Resonac reduz capital em 11,7 milhões na sua filial em A Corunha após perder mais de 100 milhões em dois anos
O grupo japonês que projeta uma nova fábrica de grafite para baterias na cidade herculina reequilibra seu balanço com esta operação, após fechar 2025 com perdas de 12 milhões
Instalações da Resonac em A Corunha
A filial espanhola do gigante japonês Resonac acaba de realizar uma redução de capital de 11,79 milhões de euros, com o que seu capital social passa de 12,8 para pouco mais de um milhão de euros. Isso ocorre após nos dois últimos exercícios acumular perdas de mais de 100 milhões de euros e em pleno processo de expansão em A Corunha, com o projeto de uma nova fábrica de grafite para baterias na cidade.
Assim fica exposto nos dados do Registro Mercantil de A Corunha consultados por Economía Digital Galiza. Um dos motivos pelos quais as empresas costumam realizar operações desse tipo é para compensar perdas, no caso de que uma empresa que arrasta números vermelhos tenha reduzido seu patrimônio líquido aproximando-o ou abaixo de seu capital social.
Segundo seu último relatório anual enviado, a filial corunhesa da Resonac finalizou o exercício 2025 com um patrimônio líquido que se reduziu de 28,5 para 17 milhões de euros. Além disso, no exercício passado de 2025, a Resonac Graphite Spain fechou o exercício com um fundo de maneio negativo de 2,5 milhões frente ao positivo de 19,3 milhões de 2024. Em todo caso, com ativos de 258 milhões de euros, a quase totalidade da dívida que apresenta o grupo, de 155 milhões a longo prazo e 46 a curto prazo, são com empresas do grupo, com o qual tem compromisso de financiamento.
Perdas (mas por deteriorações)
Como informou recentemente Economía Digital Galiza, é certo que a Resonac acumula dois exercícios consecutivos com números vermelhos que somam mais de 100 milhões, mas também é verdade que grande parte dessas perdas não derivam da atividade da fábrica de A Corunha, a antiga Showa Denko.
Em 2024, a filial galega da Resonac entrou em perdas, com números vermelhos elevados de 90,5 milhões de euros. No entanto, a sociedade foi afetada por deteriorações de quase 93 milhões de euros geradas por sua participação em uma sociedade dependente domiciliada na Malásia.
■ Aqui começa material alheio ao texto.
(* ===== verification/EuclidDir.v ===== *)
(** * The domain intermediate representation (DIR)

    [crates/euclid/src/frontend/dir.rs] (comparisons and programs of the DIR,
    the filter of the keys an output type admits), the errors of the analysis
    ([crates/euclid/src/dssa/types.rs]) and the output types of the engine with
    their filters.  [DirValue] is a node value of the constraint graph. *)

From stdpp Require Import pretty.
From S2P Require Import Prelude GraphTypes GraphCheck.
From S2P Require Import Country Currency PaymentEnums EuclidEnums EuclidTypes EuclidAst.

(** [impl cgraph::ValueNode for dir::DirValue]. *)
#[export] Instance dir_value_node : ValueNode := {|
  GraphTypes.key := DirKey; GraphTypes.value := DirValue; GraphTypes.get_key := dir_key
|}.

(** ** Programs of the DIR *)

Inductive DirComparisonLogic := NegativeConjunction | PositiveDisjunction.

#[export] Instance DirComparisonLogic_eq_dec : EqDecision DirComparisonLogic.
Proof. solve_decision. Defined.

Record DirComparison (M : Type) := mkDirComparison {
  dir_values : list DirValue;
  dir_logic : DirComparisonLogic;
  dir_metadata : M;
}.
Arguments mkDirComparison {M}. Arguments dir_values {M}. Arguments dir_logic {M}.
Arguments dir_metadata {M}.

(** ** Errors *)

(** [state_machine::StateMachineError]. *)
Inductive StateMachineError := IndexOutOfBounds (place : string).

(** [dssa::graph::AnalysisError]. *)
Inductive GraphAnalysisError (M : Type) :=
| Graph (e : GraphError)
| AssertionTrace (trace : AnalysisTrace) (metadata : M)
| NegationTrace (trace : AnalysisTrace) (metadata : list M).
Arguments Graph {M}. Arguments AssertionTrace {M}. Arguments NegationTrace {M}.

(** [dssa::types::AnalysisErrorType]. *)
Inductive AnalysisErrorType (M : Type) :=
| InvalidKey (key : string)
| InvalidVariant (key : string) (expected : list string) (got : string)
| InvalidType (key : string) (expected got : DataType)
| InvalidComparison (operator : ComparisonType) (value_type : DataType)
| InvalidValue (key : DirKeyKind) (value : string) (message : option string)
| ConflictingAssertions (key : DirKey) (values : list (DirValue * M))
| ExhaustiveNegation (key : DirKey) (metadata : list M)
| NegatedAssertion (value : DirValue) (assertion_metadata negation_metadata : M)
| GraphAnalysis (e : GraphAnalysisError M)
    (memo : gmap (nat * Relation.t * Strength) (result AnalysisTrace unit))
| StateMachine (e : StateMachineError)
| UnsupportedProgramKey (key : DirKeyKind)
| NotImplemented
| NotSupported.
Arguments InvalidKey {M}. Arguments InvalidVariant {M}. Arguments InvalidType {M}.
Arguments InvalidComparison {M}. Arguments InvalidValue {M}.
Arguments ConflictingAssertions {M}. Arguments ExhaustiveNegation {M}.
Arguments NegatedAssertion {M}. Arguments GraphAnalysis {M}. Arguments StateMachine {M}.
Arguments UnsupportedProgramKey {M}. Arguments NotImplemented {M}. Arguments NotSupported {M}.

(** [dssa::types::AnalysisError]. *)
Record EuclidError (M : Type) := mkEuclidError {
  analysis_error_type : AnalysisErrorType M;
  analysis_metadata : M;
}.
Arguments mkEuclidError {M}. Arguments analysis_error_type {M}. Arguments analysis_metadata {M}.

(** ** Metadata: JSON objects *)

(** [serde_json::Value], as far as the sources build it. *)
Inductive Json :=
| JNull
| JString (s : string)
| JObject (fields : list (string * Json)).

(** [types::Metadata]. *)
Abbreviation Metadata := (gmap string Json).

(** ** Output types: the [EuclidDirFilter] and [EuclidAnalysable] traits *)

Class EuclidDirFilter (O : Type) : Type := ALLOWED : list DirKeyKind.
Arguments ALLOWED O {_}.

Definition is_key_allowed (O : Type) `{EuclidDirFilter O} (key : DirKeyKind) : bool :=
  bool_decide (key ∈ ALLOWED O).

(** The metadata type is left open, as everywhere in the model. *)
Class EuclidAnalysable (M O : Type) : Type :=
  get_dir_value_for_analysis : O → string → list (DirValue * M).

(** [RoutableChoiceKind], [RoutableConnectorChoice], [ConnectorVolumeSplit] and
    [ConnectorSelection]: the outputs of payment routing. *)
Inductive RoutableChoiceKind := OnlyConnector | FullStruct.

Record RoutableConnectorChoice := mkChoice {
  choice_kind : RoutableChoiceKind;
  choice_connector : RoutableConnectors;
  merchant_connector_id : option string;
}.

Record ConnectorVolumeSplit := mkVolumeSplit {
  split_connector : RoutableConnectorChoice;
  split : Z;
}.

Inductive ConnectorSelection :=
| Priority (choices : list RoutableConnectorChoice)
| VolumeSplit (splits : list ConnectorVolumeSplit).

(** [ConnectorSelection::get_connector_list]. *)
Definition get_connector_list (s : ConnectorSelection) : list RoutableConnectorChoice :=
  match s with
  | Priority l => l
  | VolumeSplit splits => split_connector <$> splits
  end.

(** [impl EuclidAnalysable for ConnectorSelection]: the connectors of a rule are
    assertions of each of its contexts. *)
#[export] Instance ConnectorSelection_analysable : EuclidAnalysable Metadata ConnectorSelection :=
  λ self rule_name,
    (λ choice,
      (DirValue_Connector (mkConnectorChoice (choice_connector choice)),
       {["CONNECTOR_SELECTION" := JObject [
         ("rule_name", JString rule_name);
         ("connector_name", JString (to_string (choice_connector choice)));
         ("mca_id", match merchant_connector_id choice with Some id => JString id | None => JNull end)]]}))
    <$> get_connector_list self.

(** [impl EuclidAnalysable for AuthenticationType]: a rule that decides the
    authentication asserts its decision. *)
#[export] Instance AuthenticationType_analysable : EuclidAnalysable Metadata AuthenticationType :=
  λ self rule_name,
    let dir_value :=
      match self with
      | AuthenticationType_ThreeDs => DirValue_AuthenticationType AuthenticationType_ThreeDs
      | AuthenticationType_NoThreeDs => DirValue_AuthenticationType AuthenticationType_NoThreeDs
      end in
    [(dir_value,
      {["AUTHENTICATION_TYPE" := JObject [
        ("rule_name", JString rule_name); ("Authentication_type", JString (to_string self))]]})].

(** [DummyOutput]. *)
Record DummyOutput := mkDummyOutput { outputs : list string }.

#[export] Instance DummyOutput_analysable : EuclidAnalysable Metadata DummyOutput :=
  λ self rule_name,
    (λ dummyc,
      (DirValue_MetaData (mkMetadataValue "MetadataKey" dummyc),
       {["DUMMY_OUTPUT" := JObject [
         ("rule_name", JString rule_name); ("Metadata_Key", JString "MetadataKey");
         ("Metadata_Value", JString dummyc)]]}))
    <$> outputs self.

(** [common_types::three_ds_decision_rule_engine]. *)
Inductive ThreeDSDecision : Set :=
  | ThreeDSDecision_NoThreeDs | ThreeDSDecision_ChallengeRequested
  | ThreeDSDecision_ChallengePreferred | ThreeDSDecision_NoPreference
  | ThreeDSDecision_ThreeDsExemptionRequestedTra
  | ThreeDSDecision_ThreeDsExemptionRequestedLowValue
  | ThreeDSDecision_IssuerThreeDsExemptionRequested.

#[export] Program Instance ThreeDSDecision_enumerated : Enumerated ThreeDSDecision := {|
  variants := [
    ThreeDSDecision_NoThreeDs; ThreeDSDecision_ChallengeRequested;
    ThreeDSDecision_ChallengePreferred; ThreeDSDecision_NoPreference;
    ThreeDSDecision_ThreeDsExemptionRequestedTra;
    ThreeDSDecision_ThreeDsExemptionRequestedLowValue;
    ThreeDSDecision_IssuerThreeDsExemptionRequested];
  discriminant x := match x with
    | ThreeDSDecision_NoThreeDs => 0 | ThreeDSDecision_ChallengeRequested => 1
    | ThreeDSDecision_ChallengePreferred => 2 | ThreeDSDecision_NoPreference => 3
    | ThreeDSDecision_ThreeDsExemptionRequestedTra => 4
    | ThreeDSDecision_ThreeDsExemptionRequestedLowValue => 5
    | ThreeDSDecision_IssuerThreeDsExemptionRequested => 6
    end;
|}.
Next Obligation. by intros []. Qed.

Record ThreeDSDecisionRule := mkThreeDSDecisionRule { decision : ThreeDSDecision }.

#[export] Instance ConnectorSelection_filter : EuclidDirFilter ConnectorSelection := [
  DirKeyKind_PaymentMethod; DirKeyKind_CardBin; DirKeyKind_ExtendedCardBin;
  DirKeyKind_CardType; DirKeyKind_CardNetwork; DirKeyKind_PayLaterType; DirKeyKind_WalletType;
  DirKeyKind_UpiType; DirKeyKind_BankRedirectType; DirKeyKind_BankDebitType;
  DirKeyKind_CryptoType; DirKeyKind_MetaData; DirKeyKind_PaymentAmount;
  DirKeyKind_SurchargeAmount; DirKeyKind_PaymentCurrency; DirKeyKind_AuthenticationType;
  DirKeyKind_MandateAcceptanceType; DirKeyKind_MandateType; DirKeyKind_PaymentType;
  DirKeyKind_SetupFutureUsage; DirKeyKind_CaptureMethod; DirKeyKind_BillingCountry;
  DirKeyKind_IssuerCountry; DirKeyKind_BusinessCountry; DirKeyKind_BusinessLabel;
  DirKeyKind_MetaData; DirKeyKind_RewardType; DirKeyKind_VoucherType;
  DirKeyKind_CardRedirectType; DirKeyKind_BankTransferType; DirKeyKind_RealTimePaymentType;
  DirKeyKind_TransactionInitiator; DirKeyKind_NetworkTokenType].

#[export] Instance DummyOutput_filter : EuclidDirFilter DummyOutput := [
  DirKeyKind_AuthenticationType; DirKeyKind_PaymentMethod; DirKeyKind_CardType;
  DirKeyKind_PaymentCurrency; DirKeyKind_CaptureMethod; DirKeyKind_AuthenticationType;
  DirKeyKind_CardBin; DirKeyKind_ExtendedCardBin; DirKeyKind_PayLaterType;
  DirKeyKind_PaymentAmount; DirKeyKind_MetaData; DirKeyKind_MandateAcceptanceType;
  DirKeyKind_MandateType; DirKeyKind_PaymentType; DirKeyKind_SetupFutureUsage;
  DirKeyKind_TransactionInitiator].

#[export] Instance ThreeDSDecisionRule_filter : EuclidDirFilter ThreeDSDecisionRule := [
  DirKeyKind_CardBin; DirKeyKind_ExtendedCardBin; DirKeyKind_CardNetwork;
  DirKeyKind_PaymentAmount; DirKeyKind_PaymentCurrency; DirKeyKind_IssuerName;
  DirKeyKind_IssuerCountry; DirKeyKind_CustomerDevicePlatform; DirKeyKind_CustomerDeviceType;
  DirKeyKind_CustomerDeviceDisplaySize; DirKeyKind_AcquirerCountry;
  DirKeyKind_AcquirerFraudRate; DirKeyKind_CardDiscovery; DirKeyKind_BusinessCountry;
  DirKeyKind_MetaData].

(** [impl cgraph::NodeViz for dir::DirValue]: the name of a value. *)
Definition viz (v : DirValue) : string :=
  match v with
  | DirValue_PaymentMethod x => to_string x
  | DirValue_CardBin x => str_value x
  | DirValue_ExtendedCardBin x => str_value x
  | DirValue_CardType x => to_string x
  | DirValue_CardNetwork x => to_string x
  | DirValue_PayLaterType x => to_string x
  | DirValue_WalletType x => to_string x
  | DirValue_UpiType x => to_string x
  | DirValue_BankTransferType x => to_string x
  | DirValue_BankRedirectType x => to_string x
  | DirValue_BankDebitType x => to_string x
  | DirValue_CryptoType x => to_string x
  | DirValue_RewardType x => to_string x
  | DirValue_PaymentAmount x => pretty (number x)
  | DirValue_SurchargeAmount x => pretty (number x)
  | DirValue_PaymentCurrency x => to_string x
  | DirValue_AuthenticationType x => to_string x
  | DirValue_CaptureMethod x => to_string x
  | DirValue_BusinessCountry x => to_string x
  | DirValue_BillingCountry x => to_string x
  | DirValue_Connector x => to_string (connector x)
  | DirValue_MetaData x => ("[" +:+ md_key x +:+ " = " +:+ md_value x +:+ "]")
  | DirValue_MandateAcceptanceType x => to_string x
  | DirValue_MandateType x => to_string x
  | DirValue_PaymentType x => to_string x
  | DirValue_VoucherType x => to_string x
  | DirValue_GiftCardType x => to_string x
  | DirValue_BusinessLabel x => str_value x
  | DirValue_SetupFutureUsage x => to_string x
  | DirValue_CardRedirectType x => to_string x
  | DirValue_RealTimePaymentType x => to_string x
  | DirValue_OpenBankingType x => to_string x
  | DirValue_MobilePaymentType x => to_string x
  | DirValue_IssuerName x => str_value x
  | DirValue_IssuerCountry x => to_string x
  | DirValue_CustomerDevicePlatform x => to_string x
  | DirValue_CustomerDeviceType x => to_string x
  | DirValue_CustomerDeviceDisplaySize x => to_string x
  | DirValue_AcquirerCountry x => to_string x
  | DirValue_AcquirerFraudRate x => pretty (number x)
  | DirValue_TransactionInitiator x => to_string x
  | DirValue_NetworkTokenType x => to_string x
  | DirValue_CardDiscovery x => to_string x
  end.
Apesar da contundente perda líquida, o resultado de exploração que a empresa alcançou no exercício, próprio de sua atividade, foi de 11,3 milhões de euros positivo.
No passado 2025, a companhia reduziu de forma notável suas perdas, de 90 para 12,6 milhões. No entanto, nesse exercício, o resultado de exploração foi negativo, de cerca de 4,4 milhões de euros.
Ao contrário do que aconteceu em 2024, no exercício passado, o negócio corunhês teve mais problemas devido às oscilações do setor do aço. Além da queda no resultado de exploração, o volume de negócios recuou 10% até 175,4 milhões.
Para entender a diminuição, é preciso considerar o cenário particular do setor siderúrgico na Europa, que teve que lutar contra a queda da demanda e o crescimento da concorrência. «É um setor intensivo em capital, tanto por investimentos quanto por custos de produção, e que suporta uma enorme pressão das importações, pelo que é complicado melhorar a rentabilidade quando a demanda não suporta um aumento de preços», aponta a Resonac em seu relatório de gestão.
Desafios futuros
Em todo caso, a companhia saneia seu balanço para seus desafios futuros. Está previsto que ao longo de 2026 sejam concluídos os trabalhos de demolição para dar lugar à entrada em operação da fábrica piloto de grafite para baterias, à qual será dedicada um investimento de dez milhões de euros com o objetivo de verificar se essa produção é viável. Caso supere esse teste, Resonac abre-se a um investimento de 500 milhões de euros para colocar em funcionamento uma planta que gerará cerca de 600 empregos diretos e indiretos e da qual sairão anualmente cerca de 60.000 toneladas de produto.